**Supplied material:**
(** * The invitation component of the Parsec backend

    A shallow embedding of [parsec/backend/invite.py]: the conduit state
    table, the claimer presence tracker, the [invite_new] / [invite_info]
    handlers, the twelve conduit-step handlers and [conduit_exchange],
    followed by the properties established about them.

    The coroutines of [BaseInviteComponent] are functions in a small monad
    over a world: the state of whatever implements the abstract methods
    ([_conduit_talk], [_conduit_listen], [new_for_user], ...), which are the
    methods of a class and are left arbitrary; the resumptions the event bus
    will give to [await waiter.wait()]; and a log of the calls made. A
    coroutine returns, raises, or stays suspended in a wait that is never
    resumed. Dictionaries are [gmap]s and sets are [gset]s. *)

From stdpp Require Import gmap strings list.

Local Open Scope string_scope.
Local Open Scope list_scope.

(** ** Identifiers and payloads *)

(** [OrganizationID] and [UserID] are string-like identifiers, a [UUID] is a
    128-bit number, payloads are Python [bytes]. *)
Definition OrganizationID := string.
Definition UserID := string.
Definition UUID := N.
Definition bytes := list Byte.byte.

(** ** Exceptions *)

(** The [InvitationError] hierarchy of the module; [OtherError] stands for
    any exception outside of it (it is never caught by the handlers). *)
Inductive Exn :=
| InvitationError
| InvitationNotFoundError
| InvitationAlreadyDeletedError
| InvitationInvalidStateError
| OtherError (name : string).

#[global] Instance Exn_eq_dec : EqDecision Exn.
Proof. solve_decision. Defined.

(** ** Conduit states *)

Inductive ConduitState :=
| STATE_1_WAIT_PEERS
| STATE_2_1_CLAIMER_HASHED_NONCE
| STATE_2_2_GREETER_NONCE
| STATE_2_3_CLAIMER_NONCE
| STATE_3_1_CLAIMER_TRUST
| STATE_3_2_GREETER_TRUST
| STATE_4_COMMUNICATE.

#[global] Instance ConduitState_eq_dec : EqDecision ConduitState.
Proof. solve_decision. Defined.

(** The value carried by each member of the enumeration. *)
Definition ConduitState_value (s : ConduitState) : string :=
  match s with
  | STATE_1_WAIT_PEERS => "1_WAIT_PEERS"
  | STATE_2_1_CLAIMER_HASHED_NONCE => "2_1_CLAIMER_HASHED_NONCE"
  | STATE_2_2_GREETER_NONCE => "2_2_GREETER_NONCE"
  | STATE_2_3_CLAIMER_NONCE => "2_3_CLAIMER_NONCE"
  | STATE_3_1_CLAIMER_TRUST => "3_1_CLAIMER_TRUST"
  | STATE_3_2_GREETER_TRUST => "3_2_GREETER_TRUST"
  | STATE_4_COMMUNICATE => "4_COMMUNICATE"
  end.

Definition ConduitState_index (s : ConduitState) : nat :=
  match s with
  | STATE_1_WAIT_PEERS => 0
  | STATE_2_1_CLAIMER_HASHED_NONCE => 1
  | STATE_2_2_GREETER_NONCE => 2
  | STATE_2_3_CLAIMER_NONCE => 3
  | STATE_3_1_CLAIMER_TRUST => 4
  | STATE_3_2_GREETER_TRUST => 5
  | STATE_4_COMMUNICATE => 6
  end.

Definition ConduitState_of_index (n : nat) : ConduitState :=
  match n with
  | 0 => STATE_1_WAIT_PEERS
  | 1 => STATE_2_1_CLAIMER_HASHED_NONCE
  | 2 => STATE_2_2_GREETER_NONCE
  | 3 => STATE_2_3_CLAIMER_NONCE
  | 4 => STATE_3_1_CLAIMER_TRUST
  | 5 => STATE_3_2_GREETER_TRUST
  | _ => STATE_4_COMMUNICATE
  end.

#[global] Instance ConduitState_countable : Countable ConduitState :=
  inj_countable' ConduitState_index ConduitState_of_index
    (λ s, match s with
          | STATE_1_WAIT_PEERS | STATE_2_1_CLAIMER_HASHED_NONCE
          | STATE_2_2_GREETER_NONCE | STATE_2_3_CLAIMER_NONCE
          | STATE_3_1_CLAIMER_TRUST | STATE_3_2_GREETER_TRUST
          | STATE_4_COMMUNICATE => eq_refl
          end).

(** The members of the enumeration, in declaration order. *)
Definition ConduitState_members : list ConduitState :=
  [ STATE_1_WAIT_PEERS; STATE_2_1_CLAIMER_HASHED_NONCE; STATE_2_2_GREETER_NONCE;
    STATE_2_3_CLAIMER_NONCE; STATE_3_1_CLAIMER_TRUST; STATE_3_2_GREETER_TRUST;
    STATE_4_COMMUNICATE ].

(** The module-level dictionary [NEXT_CONDUIT_STATE]. *)
Definition NEXT_CONDUIT_STATE : gmap ConduitState ConduitState :=
  list_to_map
    [ (STATE_1_WAIT_PEERS, STATE_2_1_CLAIMER_HASHED_NONCE);
      (STATE_2_1_CLAIMER_HASHED_NONCE, STATE_2_2_GREETER_NONCE);
      (STATE_2_2_GREETER_NONCE, STATE_2_3_CLAIMER_NONCE);
      (STATE_2_3_CLAIMER_NONCE, STATE_3_1_CLAIMER_TRUST);
      (STATE_3_1_CLAIMER_TRUST, STATE_3_2_GREETER_TRUST);
      (STATE_3_2_GREETER_TRUST, STATE_4_COMMUNICATE);
      (STATE_4_COMMUNICATE, STATE_4_COMMUNICATE) ].

(** ** Enumerations declared in [parsec.api] *)

(** Modelled from the spec: [InvitationStatus], [InvitationType] and
    [UserProfile] are imported from [parsec.api.protocol] / [parsec.api.data];
    their members are the ones the data model and the handshake surface list. *)
Inductive InvitationStatus := IDLE | READY | DELETED.
Inductive InvitationType := USER | DEVICE.
Inductive UserProfile := ADMIN | STANDARD | OUTSIDER.

#[global] Instance InvitationStatus_eq_dec : EqDecision InvitationStatus.
Proof. solve_decision. Defined.
#[global] Instance InvitationType_eq_dec : EqDecision InvitationType.
Proof. solve_decision. Defined.
#[global] Instance UserProfile_eq_dec : EqDecision UserProfile.
Proof. solve_decision. Defined.

(** ** Claimer presence tracker *)

(** The keyword arguments of an [invite.status_changed] event. *)
Record StatusChanged := {
  sc_organization_id : OrganizationID;
  sc_greeter : UserID;
  sc_token : UUID;
  sc_status : InvitationStatus;
}.

(** [self._claimers_ready[organization_id]] on the [defaultdict(set)]: a
    missing organization reads as the empty set. *)
Definition claimers_of (claimers_ready : gmap OrganizationID (gset UUID))
    (organization_id : OrganizationID) : gset UUID :=
  default ∅ (claimers_ready !! organization_id).

(** The callback connected to [invite.status_changed] in [__init__]; the
    dictionary it closes over is passed explicitly and returned updated. *)
Definition _on_status_changed (claimers_ready : gmap OrganizationID (gset UUID))
    (event : string) (organization_id : OrganizationID) (greeter : UserID)
    (token : UUID) (status : InvitationStatus) : gmap OrganizationID (gset UUID) :=
  if decide (status = READY) then
    <[organization_id := claimers_of claimers_ready organization_id ∪ {[token]}]>
      claimers_ready
  else
    <[organization_id := claimers_of claimers_ready organization_id ∖ {[token]}]>
      claimers_ready.

(** The event bus delivering one event to the callback. *)
Definition deliver_status_changed (claimers_ready : gmap OrganizationID (gset UUID))
    (ev : StatusChanged) : gmap OrganizationID (gset UUID) :=
  _on_status_changed claimers_ready "invite.status_changed"
    (sc_organization_id ev) (sc_greeter ev) (sc_token ev) (sc_status ev).

(** The tracker after a sequence of events, starting from the empty
    [defaultdict(set)] built by [__init__]. *)
Definition claimers_ready_after (evs : list StatusChanged)
    : gmap OrganizationID (gset UUID) :=
  foldl deliver_status_changed ∅ evs.

(** Whether an event is about the given organization and token. *)
Definition concerns (organization_id : OrganizationID) (token : UUID)
    (ev : StatusChanged) : Prop :=
  sc_organization_id ev = organization_id ∧ sc_token ev = token.

#[global] Instance concerns_dec o t ev : Decision (concerns o t ev).
Proof. unfold concerns. apply _. Defined.

(** The status of the most recent event about [(organization_id, token)]. *)
Definition latest_status (organization_id : OrganizationID) (token : UUID)
    (evs : list StatusChanged) : option InvitationStatus :=
  sc_status <$> last (filter (concerns organization_id token) evs).

(** ** Records of the data model *)

(** Modelled from the spec: [HumanHandle] and [PublicKey] are declared in
    [parsec.api.protocol] and [parsec.crypto]; a handle is an e-mail and a
    label. A public key is a fixed-size byte string of [PublicKey_SIZE]
    bytes, read back by [key.encode()]; [PublicKey(raw)] raises [ValueError]
    when [raw] has any other length. *)
Record HumanHandle := { email : string; label : string }.

Definition PublicKey_SIZE : nat := 32.

Record PublicKey := {
  encode : bytes;
  encode_size : Is_true (bool_decide (length encode = PublicKey_SIZE));
}.

(** [PublicKey(raw)]. *)
Definition PublicKey_of_raw (raw : bytes) : Exn + PublicKey :=
  match bool_decide (length raw = PublicKey_SIZE) as sized
    return (Is_true sized → PublicKey) → Exn + PublicKey
  with
  | true => λ key, inr (key I)
  | false => λ _, inl (OtherError "ValueError")
  end (λ size, {| encode := raw; encode_size := size |}).

Module ConduitListenCtx.
Record t := {
  organization_id : OrganizationID;
  greeter : option UserID;
  token : UUID;
  state : ConduitState;
  payload : bytes;
  peer_payload : option bytes;
}.
Definition is_greeter (self : t) : bool :=
  match greeter self with Some _ => true | None => false end.
End ConduitListenCtx.

Module UserInvitation.
Record t := {
  greeter_user_id : UserID;
  greeter_human_handle : option HumanHandle;
  claimer_email : string;
  token : UUID;
  created_on : Z;
  status : InvitationStatus;
}.
End UserInvitation.

Module DeviceInvitation.
Record t := {
  greeter_user_id : UserID;
  greeter_human_handle : option HumanHandle;
  token : UUID;
  created_on : Z;
  status : InvitationStatus;
}.
End DeviceInvitation.

(** [Invitation = Union[UserInvitation, DeviceInvitation]]. *)
Inductive Invitation :=
| AUserInvitation (invitation : UserInvitation.t)
| ADeviceInvitation (invitation : DeviceInvitation.t).

(** [invitation.token] and [invitation.status], whichever the class. *)
Definition Invitation_token (invitation : Invitation) : UUID :=
  match invitation with
  | AUserInvitation i => UserInvitation.token i
  | ADeviceInvitation i => DeviceInvitation.token i
  end.

Definition Invitation_status (invitation : Invitation) : InvitationStatus :=
  match invitation with
  | AUserInvitation i => UserInvitation.status i
  | ADeviceInvitation i => DeviceInvitation.status i
  end.

(** ** Requests and replies *)

(** The client context left by an [AUTHENTICATED] handshake. *)
Module Authenticated.
Record t := {
  organization_id : OrganizationID;
  user_id : UserID;
  profile : UserProfile;
}.
End Authenticated.

(** The client context left by an [INVITED] handshake. *)
Module Invited.
Record t := {
  organization_id : OrganizationID;
  invitation : Invitation;
}.
End Invited.

(** A request as returned by [req_load]: the fields the handlers read from
    [msg]. Schema validation happens in [req_load] ([parsec.api.protocol]),
    before any handler logic; a handler only reads the fields of its own
    command. *)
Module Msg.
Record t := {
  type : InvitationType;
  send_email : bool;
  claimer_email : string;
  token : UUID;
  claimer_public_key : PublicKey;
  greeter_public_key : PublicKey;
  claimer_hashed_nonce : bytes;
  greeter_nonce : bytes;
  claimer_nonce : bytes;
  payload : bytes;
}.
End Msg.

(** Values stored in reply dictionaries. *)
Inductive Value :=
| VStr (s : string)
| VBytes (b : bytes)
| VToken (token : UUID)
| VKey (key : PublicKey)
| VType (type : InvitationType)
| VUserID (user_id : UserID)
| VHandle (handle : option HumanHandle).

Inductive Serializer :=
| invite_new_serializer
| invite_info_serializer
| invite_1_claimer_wait_peer_serializer
| invite_1_greeter_wait_peer_serializer
| invite_2a_claimer_send_hashed_nonce_serializer
| invite_2a_greeter_get_hashed_nonce_serializer
| invite_2b_greeter_send_nonce_serializer
| invite_2b_claimer_send_nonce_serializer
| invite_3a_greeter_wait_peer_trust_serializer
| invite_3a_claimer_signify_trust_serializer
| invite_3b_claimer_wait_peer_trust_serializer
| invite_3b_greeter_signify_trust_serializer
| invite_4_greeter_communicate_serializer
| invite_4_claimer_communicate_serializer.

(** What a handler returns: either [serializer.rep_dump(data)], kept as the
    serializer and the dictionary handed to it, or a bare dictionary. *)
Inductive Reply :=
| rep_dump (serializer : Serializer) (data : gmap string Value)
| bare (data : gmap string Value).

Definition Reply_data (rep : Reply) : gmap string Value :=
  match rep with rep_dump _ data | bare data => data end.

(** The ["status"] entry of a reply, if it has one. *)
Definition Reply_status (rep : Reply) : option Value := Reply_data rep !! "status".

(** ** The abstract methods and the event bus *)

(** The methods [BaseInviteComponent] leaves to its implementations, acting
    on the implementation's state [S]. A raised exception is a left
    injection. [new_for_user] and [new_for_device] raise nothing. *)
Class InviteBackend (S : Type) := {
  _conduit_talk :
    OrganizationID → option UserID → UUID → ConduitState → bytes →
    S → (Exn + ConduitListenCtx.t) * S;
  _conduit_listen : ConduitListenCtx.t → S → (Exn + option bytes) * S;
  new_for_user : OrganizationID → UserID → string → S → UserInvitation.t * S;
  new_for_device : OrganizationID → UserID → S → DeviceInvitation.t * S;
  info : OrganizationID → UUID → S → (Exn + Invitation) * S;
}.

(** One resumption of [await waiter.wait()]: the time the coroutine stayed
    suspended, in seconds, and what the other requests did to the
    implementation's state in the meantime. *)
Record Wakeup (S : Type) := {
  waited : nat;
  meanwhile : S → S;
}.
Arguments waited {S} _.
Arguments meanwhile {S} _.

**Exercise:** Extract the lines above, from the first one through the one containing "followed by the", and return only those, unchanged.

**Expected output:**
(** * The invitation component of the Parsec backend

    A shallow embedding of [parsec/backend/invite.py]: the conduit state
    table, the claimer presence tracker, the [invite_new] / [invite_info]
    handlers, the twelve conduit-step handlers and [conduit_exchange],
    followed by the properties established about them.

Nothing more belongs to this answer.